EXERCISE DESCRIPTION :: Only the lines below between the ones containing "- the clock" and "VBool (b : bool)", inclusive, are to be reproduced, each exactly as it stands.
EXTRACTED INFORMATION below:
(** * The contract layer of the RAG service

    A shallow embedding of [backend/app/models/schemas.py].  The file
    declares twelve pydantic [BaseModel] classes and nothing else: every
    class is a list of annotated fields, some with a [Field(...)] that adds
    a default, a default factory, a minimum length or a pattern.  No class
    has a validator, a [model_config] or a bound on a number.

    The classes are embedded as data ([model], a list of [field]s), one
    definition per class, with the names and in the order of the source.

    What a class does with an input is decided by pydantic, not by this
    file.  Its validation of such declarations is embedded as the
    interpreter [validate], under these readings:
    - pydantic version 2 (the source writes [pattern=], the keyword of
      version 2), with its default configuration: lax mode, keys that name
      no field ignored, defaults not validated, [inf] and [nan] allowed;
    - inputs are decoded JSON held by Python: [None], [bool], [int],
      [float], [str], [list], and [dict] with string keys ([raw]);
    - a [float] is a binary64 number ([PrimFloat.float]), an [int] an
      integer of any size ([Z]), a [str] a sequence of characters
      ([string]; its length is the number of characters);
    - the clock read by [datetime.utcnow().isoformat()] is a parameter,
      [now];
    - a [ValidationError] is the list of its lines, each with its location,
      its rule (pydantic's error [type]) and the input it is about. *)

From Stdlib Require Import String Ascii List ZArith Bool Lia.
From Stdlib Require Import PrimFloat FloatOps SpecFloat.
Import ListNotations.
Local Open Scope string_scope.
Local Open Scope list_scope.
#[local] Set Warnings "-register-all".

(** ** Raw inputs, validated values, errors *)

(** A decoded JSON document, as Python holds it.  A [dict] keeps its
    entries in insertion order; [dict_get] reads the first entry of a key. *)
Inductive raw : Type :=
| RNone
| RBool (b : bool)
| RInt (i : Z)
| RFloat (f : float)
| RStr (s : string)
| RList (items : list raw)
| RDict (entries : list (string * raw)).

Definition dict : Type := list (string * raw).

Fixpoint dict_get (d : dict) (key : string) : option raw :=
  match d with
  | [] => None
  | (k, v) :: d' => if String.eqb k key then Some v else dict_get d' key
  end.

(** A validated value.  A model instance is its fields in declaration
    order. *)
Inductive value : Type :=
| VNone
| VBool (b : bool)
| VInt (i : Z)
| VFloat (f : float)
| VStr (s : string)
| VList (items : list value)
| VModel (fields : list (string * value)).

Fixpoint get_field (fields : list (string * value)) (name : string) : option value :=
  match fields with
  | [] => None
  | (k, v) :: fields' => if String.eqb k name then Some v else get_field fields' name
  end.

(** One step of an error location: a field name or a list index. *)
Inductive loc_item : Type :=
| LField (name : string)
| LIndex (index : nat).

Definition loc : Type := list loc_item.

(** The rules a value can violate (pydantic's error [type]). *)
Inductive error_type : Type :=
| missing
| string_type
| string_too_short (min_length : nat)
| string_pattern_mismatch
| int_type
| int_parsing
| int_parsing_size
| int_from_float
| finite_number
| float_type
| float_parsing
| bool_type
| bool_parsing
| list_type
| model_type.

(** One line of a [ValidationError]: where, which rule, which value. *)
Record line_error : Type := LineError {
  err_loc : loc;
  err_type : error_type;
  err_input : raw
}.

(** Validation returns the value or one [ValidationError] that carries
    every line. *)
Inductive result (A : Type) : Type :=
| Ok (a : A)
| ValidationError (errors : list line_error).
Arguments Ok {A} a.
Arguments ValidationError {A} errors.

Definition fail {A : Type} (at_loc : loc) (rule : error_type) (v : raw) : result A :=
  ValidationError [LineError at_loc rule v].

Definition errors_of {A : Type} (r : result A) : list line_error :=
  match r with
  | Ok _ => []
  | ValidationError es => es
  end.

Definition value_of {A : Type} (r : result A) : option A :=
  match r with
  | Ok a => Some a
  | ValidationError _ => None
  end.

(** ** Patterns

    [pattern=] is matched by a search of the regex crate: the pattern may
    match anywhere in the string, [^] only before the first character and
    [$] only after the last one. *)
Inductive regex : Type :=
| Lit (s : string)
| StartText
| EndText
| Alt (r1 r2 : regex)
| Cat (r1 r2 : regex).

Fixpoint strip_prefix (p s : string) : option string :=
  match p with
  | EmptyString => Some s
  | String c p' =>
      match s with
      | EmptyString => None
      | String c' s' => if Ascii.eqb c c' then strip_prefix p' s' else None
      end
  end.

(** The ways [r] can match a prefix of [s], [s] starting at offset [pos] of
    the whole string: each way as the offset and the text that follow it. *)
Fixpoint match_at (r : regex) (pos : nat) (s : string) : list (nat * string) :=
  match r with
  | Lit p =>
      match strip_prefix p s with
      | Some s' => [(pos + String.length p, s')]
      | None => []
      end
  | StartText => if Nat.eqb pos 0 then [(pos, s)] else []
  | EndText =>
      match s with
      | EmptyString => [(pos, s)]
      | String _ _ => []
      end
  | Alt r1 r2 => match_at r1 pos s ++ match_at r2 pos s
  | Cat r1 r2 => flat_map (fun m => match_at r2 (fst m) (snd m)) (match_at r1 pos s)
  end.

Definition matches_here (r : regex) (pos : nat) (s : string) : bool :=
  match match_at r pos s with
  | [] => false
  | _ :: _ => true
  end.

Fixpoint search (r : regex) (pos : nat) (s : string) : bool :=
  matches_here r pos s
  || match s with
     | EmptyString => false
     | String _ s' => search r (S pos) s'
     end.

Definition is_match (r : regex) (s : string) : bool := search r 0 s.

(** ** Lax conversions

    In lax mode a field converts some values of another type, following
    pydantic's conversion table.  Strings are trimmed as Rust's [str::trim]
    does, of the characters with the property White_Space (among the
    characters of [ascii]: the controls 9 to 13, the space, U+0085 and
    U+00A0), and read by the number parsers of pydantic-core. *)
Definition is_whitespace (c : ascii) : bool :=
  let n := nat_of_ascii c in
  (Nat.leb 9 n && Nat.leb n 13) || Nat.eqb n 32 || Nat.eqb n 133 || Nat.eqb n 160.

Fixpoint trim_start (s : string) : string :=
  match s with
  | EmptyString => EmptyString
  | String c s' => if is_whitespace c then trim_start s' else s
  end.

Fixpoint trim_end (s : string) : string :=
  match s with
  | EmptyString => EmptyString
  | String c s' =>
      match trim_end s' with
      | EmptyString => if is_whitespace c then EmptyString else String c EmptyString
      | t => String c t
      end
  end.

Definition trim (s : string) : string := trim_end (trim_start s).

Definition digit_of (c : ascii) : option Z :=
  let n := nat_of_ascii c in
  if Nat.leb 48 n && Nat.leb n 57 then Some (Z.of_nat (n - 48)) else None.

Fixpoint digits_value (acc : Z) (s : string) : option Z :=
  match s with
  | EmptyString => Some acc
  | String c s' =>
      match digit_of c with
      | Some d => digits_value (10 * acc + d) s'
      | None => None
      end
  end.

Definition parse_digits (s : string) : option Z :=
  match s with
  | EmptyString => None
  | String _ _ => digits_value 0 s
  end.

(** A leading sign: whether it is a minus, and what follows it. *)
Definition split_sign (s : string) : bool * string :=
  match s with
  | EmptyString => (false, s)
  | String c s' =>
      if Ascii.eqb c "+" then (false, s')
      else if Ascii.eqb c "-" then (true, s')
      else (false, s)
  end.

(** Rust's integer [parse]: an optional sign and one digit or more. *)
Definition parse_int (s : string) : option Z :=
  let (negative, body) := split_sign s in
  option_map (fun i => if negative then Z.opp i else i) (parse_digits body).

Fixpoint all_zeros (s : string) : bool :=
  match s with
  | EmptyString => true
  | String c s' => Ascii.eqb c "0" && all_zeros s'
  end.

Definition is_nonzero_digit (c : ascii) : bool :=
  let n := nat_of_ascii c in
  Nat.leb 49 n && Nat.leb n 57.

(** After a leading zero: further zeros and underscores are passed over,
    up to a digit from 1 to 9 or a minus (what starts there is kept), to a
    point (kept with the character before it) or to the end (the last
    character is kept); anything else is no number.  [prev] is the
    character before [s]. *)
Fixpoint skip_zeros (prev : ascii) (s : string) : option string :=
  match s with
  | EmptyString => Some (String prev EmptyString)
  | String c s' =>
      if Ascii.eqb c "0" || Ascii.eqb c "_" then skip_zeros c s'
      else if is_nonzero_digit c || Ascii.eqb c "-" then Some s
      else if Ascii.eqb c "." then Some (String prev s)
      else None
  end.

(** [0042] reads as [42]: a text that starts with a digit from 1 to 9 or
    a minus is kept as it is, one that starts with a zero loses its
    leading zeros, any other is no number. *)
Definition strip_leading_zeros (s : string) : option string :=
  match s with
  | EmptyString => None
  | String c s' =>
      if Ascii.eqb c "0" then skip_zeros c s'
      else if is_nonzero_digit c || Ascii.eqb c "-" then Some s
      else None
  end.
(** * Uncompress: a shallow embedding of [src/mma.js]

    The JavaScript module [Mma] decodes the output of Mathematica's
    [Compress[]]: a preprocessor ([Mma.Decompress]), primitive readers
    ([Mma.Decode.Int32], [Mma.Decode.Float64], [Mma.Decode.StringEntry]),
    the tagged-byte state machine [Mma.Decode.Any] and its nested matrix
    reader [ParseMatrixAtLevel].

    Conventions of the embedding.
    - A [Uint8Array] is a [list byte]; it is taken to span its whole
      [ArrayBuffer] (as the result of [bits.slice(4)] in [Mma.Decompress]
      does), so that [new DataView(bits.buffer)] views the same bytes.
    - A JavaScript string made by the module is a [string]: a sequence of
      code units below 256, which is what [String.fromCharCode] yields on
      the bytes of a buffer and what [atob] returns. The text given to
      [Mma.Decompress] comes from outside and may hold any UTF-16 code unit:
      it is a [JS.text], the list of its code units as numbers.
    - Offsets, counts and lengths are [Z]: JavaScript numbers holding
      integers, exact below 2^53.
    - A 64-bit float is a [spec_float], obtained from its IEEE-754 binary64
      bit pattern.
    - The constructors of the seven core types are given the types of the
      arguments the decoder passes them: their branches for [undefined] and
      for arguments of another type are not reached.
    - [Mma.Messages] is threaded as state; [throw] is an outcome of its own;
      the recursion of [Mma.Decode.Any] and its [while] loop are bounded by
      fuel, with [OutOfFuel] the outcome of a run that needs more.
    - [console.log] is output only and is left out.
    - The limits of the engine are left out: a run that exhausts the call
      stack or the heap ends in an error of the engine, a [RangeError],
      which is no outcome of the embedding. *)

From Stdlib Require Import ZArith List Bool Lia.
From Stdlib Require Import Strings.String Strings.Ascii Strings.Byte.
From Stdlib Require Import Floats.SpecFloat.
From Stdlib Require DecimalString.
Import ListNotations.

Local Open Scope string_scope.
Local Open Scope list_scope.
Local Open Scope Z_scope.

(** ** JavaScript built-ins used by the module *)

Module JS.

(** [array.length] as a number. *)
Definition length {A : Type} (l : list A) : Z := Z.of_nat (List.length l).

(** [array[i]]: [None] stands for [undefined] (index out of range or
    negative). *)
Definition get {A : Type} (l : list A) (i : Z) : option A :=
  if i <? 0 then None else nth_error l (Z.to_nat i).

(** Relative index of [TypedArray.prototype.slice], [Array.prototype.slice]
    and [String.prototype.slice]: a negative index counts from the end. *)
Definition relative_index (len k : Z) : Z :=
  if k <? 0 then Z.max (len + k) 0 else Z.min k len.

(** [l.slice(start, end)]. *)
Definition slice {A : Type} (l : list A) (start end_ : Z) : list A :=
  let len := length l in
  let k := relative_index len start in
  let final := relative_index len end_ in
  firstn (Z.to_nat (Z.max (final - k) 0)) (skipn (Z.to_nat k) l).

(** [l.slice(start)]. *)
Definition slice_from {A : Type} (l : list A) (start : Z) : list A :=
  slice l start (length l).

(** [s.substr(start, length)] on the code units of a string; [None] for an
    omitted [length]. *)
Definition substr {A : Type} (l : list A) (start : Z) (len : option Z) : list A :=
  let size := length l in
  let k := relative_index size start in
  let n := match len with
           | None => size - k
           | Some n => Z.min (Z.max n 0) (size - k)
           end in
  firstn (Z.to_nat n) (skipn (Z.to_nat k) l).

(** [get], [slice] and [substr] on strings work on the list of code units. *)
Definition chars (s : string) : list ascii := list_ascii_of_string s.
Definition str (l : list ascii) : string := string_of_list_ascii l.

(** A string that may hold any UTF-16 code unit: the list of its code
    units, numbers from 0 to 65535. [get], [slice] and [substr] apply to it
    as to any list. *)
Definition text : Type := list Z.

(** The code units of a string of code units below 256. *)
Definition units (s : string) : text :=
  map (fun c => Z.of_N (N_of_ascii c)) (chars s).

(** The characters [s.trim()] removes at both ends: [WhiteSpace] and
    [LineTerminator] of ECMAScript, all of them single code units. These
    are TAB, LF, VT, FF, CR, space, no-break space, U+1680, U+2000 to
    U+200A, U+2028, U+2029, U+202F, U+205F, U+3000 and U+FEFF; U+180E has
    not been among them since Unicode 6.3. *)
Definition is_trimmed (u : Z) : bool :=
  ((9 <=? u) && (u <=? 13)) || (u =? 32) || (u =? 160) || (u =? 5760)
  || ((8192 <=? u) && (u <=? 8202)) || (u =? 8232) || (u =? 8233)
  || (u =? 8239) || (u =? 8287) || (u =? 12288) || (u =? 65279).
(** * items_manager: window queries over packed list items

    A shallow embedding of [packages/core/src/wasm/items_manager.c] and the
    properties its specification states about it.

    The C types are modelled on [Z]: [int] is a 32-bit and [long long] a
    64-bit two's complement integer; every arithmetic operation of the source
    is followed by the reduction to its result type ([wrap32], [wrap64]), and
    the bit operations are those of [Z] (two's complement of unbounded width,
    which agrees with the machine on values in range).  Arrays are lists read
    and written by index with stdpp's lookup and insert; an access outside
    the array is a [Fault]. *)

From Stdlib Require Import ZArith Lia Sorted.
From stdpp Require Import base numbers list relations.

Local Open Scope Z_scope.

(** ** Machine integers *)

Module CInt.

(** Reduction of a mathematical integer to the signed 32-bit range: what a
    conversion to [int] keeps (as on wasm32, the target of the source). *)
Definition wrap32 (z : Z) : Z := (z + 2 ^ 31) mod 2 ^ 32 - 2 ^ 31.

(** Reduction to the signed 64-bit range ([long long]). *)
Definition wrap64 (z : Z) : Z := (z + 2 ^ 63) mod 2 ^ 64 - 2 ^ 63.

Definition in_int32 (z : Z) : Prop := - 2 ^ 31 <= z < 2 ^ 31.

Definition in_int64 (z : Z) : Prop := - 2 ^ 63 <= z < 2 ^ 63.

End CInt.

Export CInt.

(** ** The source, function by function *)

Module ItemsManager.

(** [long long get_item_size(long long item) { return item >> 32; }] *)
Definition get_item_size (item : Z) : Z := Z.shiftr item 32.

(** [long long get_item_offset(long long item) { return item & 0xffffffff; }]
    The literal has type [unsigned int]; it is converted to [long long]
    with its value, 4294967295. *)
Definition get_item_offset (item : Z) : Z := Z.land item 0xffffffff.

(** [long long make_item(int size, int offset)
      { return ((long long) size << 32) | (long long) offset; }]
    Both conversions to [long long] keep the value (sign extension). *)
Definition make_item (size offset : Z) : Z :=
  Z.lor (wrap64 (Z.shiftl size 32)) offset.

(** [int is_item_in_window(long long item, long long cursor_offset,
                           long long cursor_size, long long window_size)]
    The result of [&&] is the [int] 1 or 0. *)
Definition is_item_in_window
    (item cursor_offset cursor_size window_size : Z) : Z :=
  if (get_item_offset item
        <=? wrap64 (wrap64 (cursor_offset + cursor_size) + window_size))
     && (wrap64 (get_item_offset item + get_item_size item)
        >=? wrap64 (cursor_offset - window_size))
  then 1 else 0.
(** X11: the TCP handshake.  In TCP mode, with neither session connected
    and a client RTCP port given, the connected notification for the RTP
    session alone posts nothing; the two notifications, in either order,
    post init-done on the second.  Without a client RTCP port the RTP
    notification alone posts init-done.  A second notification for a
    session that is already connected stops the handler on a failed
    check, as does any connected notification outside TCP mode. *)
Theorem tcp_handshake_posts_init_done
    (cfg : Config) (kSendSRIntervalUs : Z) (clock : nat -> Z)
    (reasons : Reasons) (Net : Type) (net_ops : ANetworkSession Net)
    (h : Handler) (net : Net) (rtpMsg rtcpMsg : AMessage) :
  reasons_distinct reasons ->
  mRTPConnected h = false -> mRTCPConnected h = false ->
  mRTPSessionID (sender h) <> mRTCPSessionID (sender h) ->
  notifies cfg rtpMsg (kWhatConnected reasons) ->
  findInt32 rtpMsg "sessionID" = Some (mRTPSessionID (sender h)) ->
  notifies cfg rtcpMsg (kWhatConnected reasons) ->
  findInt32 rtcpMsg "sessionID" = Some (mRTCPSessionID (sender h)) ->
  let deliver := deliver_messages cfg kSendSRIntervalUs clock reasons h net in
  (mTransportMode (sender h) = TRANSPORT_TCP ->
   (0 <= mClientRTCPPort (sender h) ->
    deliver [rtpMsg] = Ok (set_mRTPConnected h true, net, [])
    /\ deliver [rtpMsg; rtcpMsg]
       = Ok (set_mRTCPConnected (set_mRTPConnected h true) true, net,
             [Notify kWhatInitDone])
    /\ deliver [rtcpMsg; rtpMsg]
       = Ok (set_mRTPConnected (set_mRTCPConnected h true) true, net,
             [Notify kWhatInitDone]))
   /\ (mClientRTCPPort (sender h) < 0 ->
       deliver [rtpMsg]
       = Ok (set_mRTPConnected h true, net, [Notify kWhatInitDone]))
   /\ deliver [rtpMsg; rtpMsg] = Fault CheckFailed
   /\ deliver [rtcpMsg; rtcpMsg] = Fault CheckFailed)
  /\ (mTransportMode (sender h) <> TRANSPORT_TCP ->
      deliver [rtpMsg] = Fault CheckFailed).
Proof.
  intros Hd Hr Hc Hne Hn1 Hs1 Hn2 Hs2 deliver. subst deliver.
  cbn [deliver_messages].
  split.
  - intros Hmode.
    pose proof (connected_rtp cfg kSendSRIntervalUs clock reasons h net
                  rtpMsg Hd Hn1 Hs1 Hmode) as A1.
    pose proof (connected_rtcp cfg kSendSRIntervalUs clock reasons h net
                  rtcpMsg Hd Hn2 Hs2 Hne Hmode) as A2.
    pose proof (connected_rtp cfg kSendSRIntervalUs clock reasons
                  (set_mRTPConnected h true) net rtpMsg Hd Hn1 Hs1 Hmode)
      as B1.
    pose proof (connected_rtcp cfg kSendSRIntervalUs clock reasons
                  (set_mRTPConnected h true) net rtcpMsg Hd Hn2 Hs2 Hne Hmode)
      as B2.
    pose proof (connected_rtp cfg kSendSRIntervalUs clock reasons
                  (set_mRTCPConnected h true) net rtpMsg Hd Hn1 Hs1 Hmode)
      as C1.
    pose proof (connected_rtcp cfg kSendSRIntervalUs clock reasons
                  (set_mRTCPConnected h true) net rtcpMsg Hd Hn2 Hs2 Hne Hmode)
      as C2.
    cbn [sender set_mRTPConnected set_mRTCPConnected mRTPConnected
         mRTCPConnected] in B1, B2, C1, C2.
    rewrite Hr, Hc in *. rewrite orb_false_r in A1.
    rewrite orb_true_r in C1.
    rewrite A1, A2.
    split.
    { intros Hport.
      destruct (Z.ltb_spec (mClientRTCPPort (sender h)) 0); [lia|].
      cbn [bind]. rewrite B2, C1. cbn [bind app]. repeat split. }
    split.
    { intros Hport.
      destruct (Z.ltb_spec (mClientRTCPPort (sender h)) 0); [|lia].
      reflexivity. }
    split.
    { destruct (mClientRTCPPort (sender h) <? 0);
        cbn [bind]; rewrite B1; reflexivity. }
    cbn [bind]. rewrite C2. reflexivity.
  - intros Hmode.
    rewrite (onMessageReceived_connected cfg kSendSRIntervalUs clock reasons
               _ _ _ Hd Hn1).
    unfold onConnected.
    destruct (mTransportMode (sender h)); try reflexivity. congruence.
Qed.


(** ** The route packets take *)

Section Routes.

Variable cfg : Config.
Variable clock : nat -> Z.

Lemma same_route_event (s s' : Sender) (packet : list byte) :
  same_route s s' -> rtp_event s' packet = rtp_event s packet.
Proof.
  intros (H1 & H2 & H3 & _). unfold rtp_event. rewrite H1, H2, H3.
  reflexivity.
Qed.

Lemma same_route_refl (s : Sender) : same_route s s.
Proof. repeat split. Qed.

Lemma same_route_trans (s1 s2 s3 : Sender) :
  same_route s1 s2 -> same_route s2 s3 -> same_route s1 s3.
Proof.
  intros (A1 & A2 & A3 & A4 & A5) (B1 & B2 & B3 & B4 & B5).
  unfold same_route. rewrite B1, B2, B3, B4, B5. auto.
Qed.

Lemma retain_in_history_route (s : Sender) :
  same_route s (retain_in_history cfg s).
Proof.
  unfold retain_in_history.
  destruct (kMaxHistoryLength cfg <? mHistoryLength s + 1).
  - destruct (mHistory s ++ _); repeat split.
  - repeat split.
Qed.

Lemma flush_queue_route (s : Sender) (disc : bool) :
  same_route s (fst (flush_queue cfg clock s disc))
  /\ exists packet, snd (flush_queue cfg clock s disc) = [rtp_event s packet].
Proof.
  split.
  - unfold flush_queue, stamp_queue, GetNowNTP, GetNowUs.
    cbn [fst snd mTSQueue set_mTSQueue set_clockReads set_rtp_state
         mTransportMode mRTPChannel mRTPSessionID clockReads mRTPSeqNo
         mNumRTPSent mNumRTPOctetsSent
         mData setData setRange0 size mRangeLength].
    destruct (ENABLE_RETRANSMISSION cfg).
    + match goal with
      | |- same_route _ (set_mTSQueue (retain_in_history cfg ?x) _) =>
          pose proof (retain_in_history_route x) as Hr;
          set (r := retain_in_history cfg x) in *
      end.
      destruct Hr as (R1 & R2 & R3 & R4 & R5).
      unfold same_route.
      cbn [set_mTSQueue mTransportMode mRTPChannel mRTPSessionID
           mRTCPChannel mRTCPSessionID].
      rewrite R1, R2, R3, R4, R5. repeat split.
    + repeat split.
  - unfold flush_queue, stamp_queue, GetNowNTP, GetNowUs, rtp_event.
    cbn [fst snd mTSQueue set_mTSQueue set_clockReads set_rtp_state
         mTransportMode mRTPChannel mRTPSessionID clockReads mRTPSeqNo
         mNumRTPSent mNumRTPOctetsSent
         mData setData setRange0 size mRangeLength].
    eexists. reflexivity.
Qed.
End of EXTRACTED INFORMATION.
RESULT OF THIS TASK ::
    - the clock read by [datetime.utcnow().isoformat()] is a parameter,
      [now];
    - a [ValidationError] is the list of its lines, each with its location,
      its rule (pydantic's error [type]) and the input it is about. *)

From Stdlib Require Import String Ascii List ZArith Bool Lia.
From Stdlib Require Import PrimFloat FloatOps SpecFloat.
Import ListNotations.
Local Open Scope string_scope.
Local Open Scope list_scope.
#[local] Set Warnings "-register-all".

(** ** Raw inputs, validated values, errors *)

(** A decoded JSON document, as Python holds it.  A [dict] keeps its
    entries in insertion order; [dict_get] reads the first entry of a key. *)
Inductive raw : Type :=
| RNone
| RBool (b : bool)
| RInt (i : Z)
| RFloat (f : float)
| RStr (s : string)
| RList (items : list raw)
| RDict (entries : list (string * raw)).

Definition dict : Type := list (string * raw).

Fixpoint dict_get (d : dict) (key : string) : option raw :=
  match d with
  | [] => None
  | (k, v) :: d' => if String.eqb k key then Some v else dict_get d' key
  end.

(** A validated value.  A model instance is its fields in declaration
    order. *)
Inductive value : Type :=
| VNone
| VBool (b : bool)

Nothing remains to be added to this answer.